═════ Dataset content
Lemma history_well_formed (history : list Request) :
  forallb scalar_only history = true -> well_formed (after history).
Proof. intros H. apply serve_well_formed; [exact H|apply well_formed_empty]. Qed.

(** X10: when requests are served one after the other and no update of a
    studio writes to the memberships (its data holds scalar fields only),
    every studio there is has exactly one OWNER: the creator's OWNER row
    is written with the studio, no operation adds a second OWNER, and none
    removes or demotes the one there is.  Studios may be deleted in
    between, whatever the store then does with the rows that name them. *)
Theorem one_owner_per_studio (history : list Request) (st : Studio) :
  forallb scalar_only history = true ->
  In st (studios (after history)) ->
  owners (after history) (studio_id st) = 1
  /\ exists userId, role_of (after history) (studio_id st) userId = Some OWNER.
Proof.
  intros Hscalar Hin. pose proof (history_well_formed history Hscalar) as Hwf.
  destruct (wf_owned Hwf _ Hin) as [U HU]. split; [|eauto].
  pose proof (wf_owners Hwf (studio_id st)) as Hone.
  destruct (role_of_find _ _ _ HU) as (a & Ha & Har).
  apply find_some in Ha. destruct Ha as [Hina Hkey].
  apply member_is_eq in Hkey. destruct Hkey as [HS _].
  assert (Hf : In a (filter (is_owner_of (studio_id st)) (members (after history)))).
  { apply filter_In. split; [exact Hina|]. apply is_owner_of_eq. tauto. }
  unfold owners in *.
  destruct (filter (is_owner_of (studio_id st)) (members (after history)));
    simpl in *; [tauto|lia].
Qed.

(** X11: when requests are served one after the other, no invite ever
    carries the role OWNER, and every invite names a studio id the store
    generated; so accepting an invite never makes an OWNER.  Updates of a
    studio are taken with scalar fields only. *)
Theorem invites_never_owner (history : list Request) (i : StudioInvite) :
  forallb scalar_only history = true ->
  In i (invites (after history)) ->
  invite_role i <> OWNER /\ issued (after history) (invite_studioId i).
Proof.
  intros Hscalar Hin.
  destruct (wf_invites (history_well_formed history Hscalar) _ Hin). tauto.
Qed.
(** Rounding to five decimals and back to a double keeps the order of two
    prices, though it may make them equal. *)
Lemma storedPrice_monotone (x y : Q) : (x <= y)%Q -> (storedPrice x <= storedPrice y)%Q.
Proof.
  intros H. unfold storedPrice, number.
  apply nearestDouble_monotone, toFixed5_monotone, H.
Qed.

(** The stored prices form a candle: the high is no lower and the low no
    higher than both the open and the close. *)
Definition wellShaped (c : CandleData) : Prop :=
  (open c <= high c)%Q /\ (close c <= high c)%Q
  /\ (low c <= open c)%Q /\ (low c <= close c)%Q.

Lemma shaped (timestamp : Z) (basePrice change hiDraw loDraw : Q) (d : Direction)
    (method : string) (score : Z) (sid : string) :
  isDouble basePrice -> (0 <= hiDraw)%Q -> (0 <= loDraw)%Q ->
  wellShaped
    (mkCandleData timestamp "EUR/USD OTC" 60
       (storedPrice basePrice)
       (storedPrice
          (jsAdd (Qmax basePrice (jsAdd basePrice change))
             (jsMul (number hiDraw) (number (1 # 1000)))))
       (storedPrice
          (jsSub (Qmin basePrice (jsAdd basePrice change))
             (jsMul (number loDraw) (number (1 # 1000)))))
       (storedPrice (jsAdd basePrice change))
       d method score sid).
Proof.
  intros Hbase Hhi Hlo. unfold wellShaped. cbn [open high low close].
  assert (Hclose : isDouble (jsAdd basePrice change)) by apply nearestDouble_fixed.
  destruct (wick_above basePrice (jsAdd basePrice change) _ Hbase Hclose
              (wick_nonnegative hiDraw Hhi)).
  destruct (wick_below basePrice (jsAdd basePrice change) _ Hbase Hclose
              (wick_nonnegative loDraw Hlo)).
  repeat split; apply storedPrice_monotone; assumption.
Qed.

Lemma generateMockPrice_isDouble (r : Q) : isDouble (generateMockPrice r).
Proof. apply nearestDouble_fixed. Qed.

(** The base price of an extraction is a double: the price read from the
    screenshot when there is one that is not zero, a generated one
    otherwise. *)
Lemma basePrice_isDouble (reading : option Q) (r : Q) :
  isDouble match truthyPrice (option_map number reading) with
           | Some p => p
           | None => generateMockPrice r
           end.
Proof.
  destruct reading as [p|]; cbn [option_map truthyPrice];
    [|apply generateMockPrice_isDouble].
  destruct (Qeq_bool (number p) 0);
    [apply generateMockPrice_isDouble | apply number_isDouble].
Qed.

(** X1: Whether built from a visual analysis or from fallback data, a created
    candle has its high at or above, and its low at or below, both its open
    and its close, also after the prices are rounded to five decimals. *)
Theorem created_candle_is_well_shaped (sid : string) (visualAnalysis : VisualAnalysis)
    (timestamp : Z) (d : Draws) :
  (0 <= highDraw d)%Q -> (0 <= lowDraw d)%Q ->
  wellShaped (generateFallbackData sid timestamp d)
  /\ wellShaped (extractCandleData sid visualAnalysis timestamp d).
Proof.
  intros Hhi Hlo.
  assert (Hfallback : wellShaped (generateFallbackData sid timestamp d)).
  { apply shaped; [apply generateMockPrice_isDouble | assumption | assumption]. }
  split; [exact Hfallback|].
  destruct visualAnalysis as [|analysis confidence]; [exact Hfallback|].
  unfold extractCandleData.
  apply shaped; [apply basePrice_isDouble | assumption | assumption].
Qed.
(** X26.  For a request with a readable, non-empty body of content type
    [application/json] that decodes to a review with a request, [Serve]
    returns, in the state [mutate] leaves for that review; it writes the
    encoding of the response of [mutate] under the [UID] of the request,
    and when the response cannot be encoded it sends the error and still
    writes, an empty body. *)
Theorem Serve_answers_the_request (w : ResponseWriter) (r : HttpRequest)
    (s : State) (data : string) (req : AdmissionRequest) :
  Body r = Some (data, None) →
  data ≠ EmptyString →
  Header_Content_Type r = "application/json" →
  deserializer_Decode data = (Some req, None) →
  ∃ resp s' w',
    mutate {| Request := req |} s = Returned resp s'
    ∧ Serve w r s = Returned w' s'
    ∧ match json_Marshal_Review {| Response := resp; Response_UID := UID req |} with
      | inr encoded =>
          w' = match (w_Write w encoded).1 with
               | Some err =>
                   http_Error (w_Write w encoded).2
                     ("could not write response: " +:+ err) 500
               | None => (w_Write w encoded).2
               end
      | inl err =>
          let sent := http_Error w ("could not encode response: " +:+ err) 500 in
          w' = match (w_Write sent EmptyString).1 with
               | Some err =>
                   http_Error (w_Write sent EmptyString).2
                     ("could not write response: " +:+ err) 500
               | None => (w_Write sent EmptyString).2
               end
      end.
Proof.
  intros Hbody Hdata Htype Hdecode.
  destruct (returns_mutate {| Request := req |} s) as (resp & s' & Hmutate).
  exists resp, s'. unfold Serve. rewrite Hbody, Htype, Hdecode.
  destruct data as [|c data]; [done|]. cbn [Go.len String.length Nat.eqb fst snd].
  cbn [String.eqb negb]. rewrite !Ascii.eqb_refl. cbn [negb].
  unfold bind. rewrite Hmutate.
  destruct (json_Marshal_Review _) as [err|encoded].
  - cbn zeta. destruct (w_Write _ _).1; eauto.
  - destruct (w_Write _ _).1; eauto.
Qed.

(** X27.  [Serve] panics in one case only, and [mutate] in none: the body
    is readable and not empty, the content type is [application/json],
    and the deserializer returns no error and leaves the review without a
    request, which [mutate] then reads through a nil pointer. *)
Theorem Serve_panics_without_a_request (w : ResponseWriter) (r : HttpRequest)
    (s : State) (reason : string) :
  Serve w r s = Panicked reason
  ↔ reason = "invalid memory address or nil pointer dereference"
    ∧ ∃ data,
        Body r = Some (data, None) ∧ data ≠ EmptyString
        ∧ Header_Content_Type r = "application/json"
        ∧ deserializer_Decode data = (None, None).
Proof.
  split.
  - intros Hrun. unfold Serve in Hrun.
    destruct (Go.len _ =? 0)%nat eqn:Hlen; [discriminate|].
    apply body_read in Hlen as [Hbody Hdata].
    set (data := match Body r with Some (data, None) => data | _ => EmptyString end) in *.
    destruct (String.eqb_spec (Header_Content_Type r) "application/json")
      as [Htype|Htype]; [|discriminate].
    cbn [negb] in Hrun. unfold bind in Hrun.
    destruct (deserializer_Decode data) as [[req|] [err|]] eqn:Hdecode;
      cbn [fst snd] in Hrun; unfold ret, panic in Hrun.
    + destruct (w_Write _ _).1; discriminate.
    + destruct (returns_mutate {| Request := req |} s) as (resp & s' & Hmutate).
      rewrite Hmutate in Hrun. destruct (w_Write _ _).1; discriminate.
    + destruct (w_Write _ _).1; discriminate.
    + injection Hrun as <-. split; [done|]. by exists data.
  - intros (-> & data & Hbody & Hdata & Htype & Hdecode).
    unfold Serve. rewrite Hbody, Htype, Hdecode.
    destruct data as [|c data]; [done|]. reflexivity.
Qed.

End HandlerProperties.

(** ** The web server *)

Section WebServerProperties.

Import webserver.

(** X28.  A server that was not started, configured with [Config] and then
    started, listens on the address of the configuration it was given,
    and on [:9797] when that address is empty or the configuration is
    nil, never on an empty address; it serves TLS, with the certificate
    and key of the configuration, exactly when the certificate file is
    set; and the configuration the caller passed holds the address
    used. *)
Theorem Config_then_Start_listens (s : loc) (cfg : option loc) (st : State)
    (ws : WebServer) (c : Config) :
  servers st !! s = Some ws →
  srv ws = None →
  match cfg with
  | Some l => configs st !! l = Some c
  | None => c = {| Addr := EmptyString; CertFile := EmptyString;
                   KeyFile := EmptyString |}
  end →
  let addr := if String.eqb (Addr c) EmptyString then ":9797" else Addr c in
  ∃ st1 st2,
    Config_ s cfg st = Returned tt st1
    ∧ Start s st1 = Returned tt st2
    ∧ addr ≠ EmptyString
    ∧ events st2
      = events st
        ++ [if String.eqb (CertFile c) EmptyString
            then ListenAndServe addr
            else ListenAndServeTLS addr (CertFile c) (KeyFile c)]
    ∧ (∀ l, cfg = Some l →
         configs st2 !! l
         = Some {| Addr := addr; CertFile := CertFile c; KeyFile := KeyFile c |}).
Proof.
  intros Hs Hsrv Hcfg addr. subst addr. unfold Config_, Start.
  destruct cfg as [l|].
  - rewrite Hcfg. destruct (String.eqb_spec (Addr c) EmptyString) as [Hempty|Hset].
    + cbn. rewrite Hs. eexists _, _. split; [reflexivity|]. cbn.
      rewrite !lookup_insert_eq. cbn. rewrite Hsrv, lookup_insert_eq.
      split; [reflexivity|]. cbn. split; [done|]. split; [done|].
      intros ? [= <-]. by rewrite lookup_insert_eq.
    + rewrite Hs. eexists _, _. split; [reflexivity|]. cbn.
      rewrite lookup_insert_eq. cbn. rewrite Hsrv, Hcfg.
      split; [reflexivity|]. cbn. split; [done|]. split; [done|].
      intros ? [= <-]. rewrite Hcfg. by destruct c.
  - subst c. cbn. rewrite lookup_insert_eq. cbn. rewrite Hs.
    eexists _, _. split; [reflexivity|]. cbn.
    rewrite !lookup_insert_eq. cbn. rewrite Hsrv, lookup_insert_eq.
    split; [reflexivity|]. by cbn.
Qed.
(** [Decimal(value, context)]: for a string that parses the [context]
    argument is not consulted; a string that does not parse raises
    [InvalidOperation] (the default context traps it). *)
Definition of_string (value : string) (context_arg : option string) : result t :=
  let (sign, body) := split_sign (strip (list_ascii_of_string value)) in
  let low := lowered body in
  if (String.eqb low "inf" || String.eqb low "infinity")%bool then Ok (Infinity sign)
  else
  match parse_nan body with
  | Some (false, diag) => Ok (NaN sign diag)
  | Some (true, diag) => Ok (sNaN sign diag)
  | None =>
    let (ip, r1) := span_digits body in
    let (fp, r2) :=
      match r1 with
      | "."%char :: r => span_digits r
      | _ => ([], r1)
      end in
    match (ip ++ fp)%list, parse_exponent r2 with
    | _ :: _, Some e =>
        Ok (Finite sign (digits_to_N (ip ++ fp)%list) (e - Z.of_nat (List.length fp)))
    | _, _ => Raise InvalidOperation
    end
  end.

(** *** [Decimal._rescale] and [Decimal.quantize] *)

Definition round_coeff (r : rounding) (coeff : N) (k : Z) : N :=
  let p := (10 ^ Z.to_N k)%N in
  let q := (coeff / p)%N in
  let m := (coeff mod p)%N in
  match r with
  | ROUND_DOWN => q
  | ROUND_HALF_EVEN =>
      match (2 * m ?= p)%N with
      | Gt => (q + 1)%N
      | Eq => if N.odd q then (q + 1)%N else q
      | Lt => q
      end
  end.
══════════
→ **About this exercise**
Return all lines in the data that include the word "Hbody".

→ **Output of the exercise**
  intros Hbody Hdata Htype Hdecode.
  exists resp, s'. unfold Serve. rewrite Hbody, Htype, Hdecode.
    apply body_read in Hlen as [Hbody Hdata].
  - intros (-> & data & Hbody & Hdata & Htype & Hdecode).
    unfold Serve. rewrite Hbody, Htype, Hdecode.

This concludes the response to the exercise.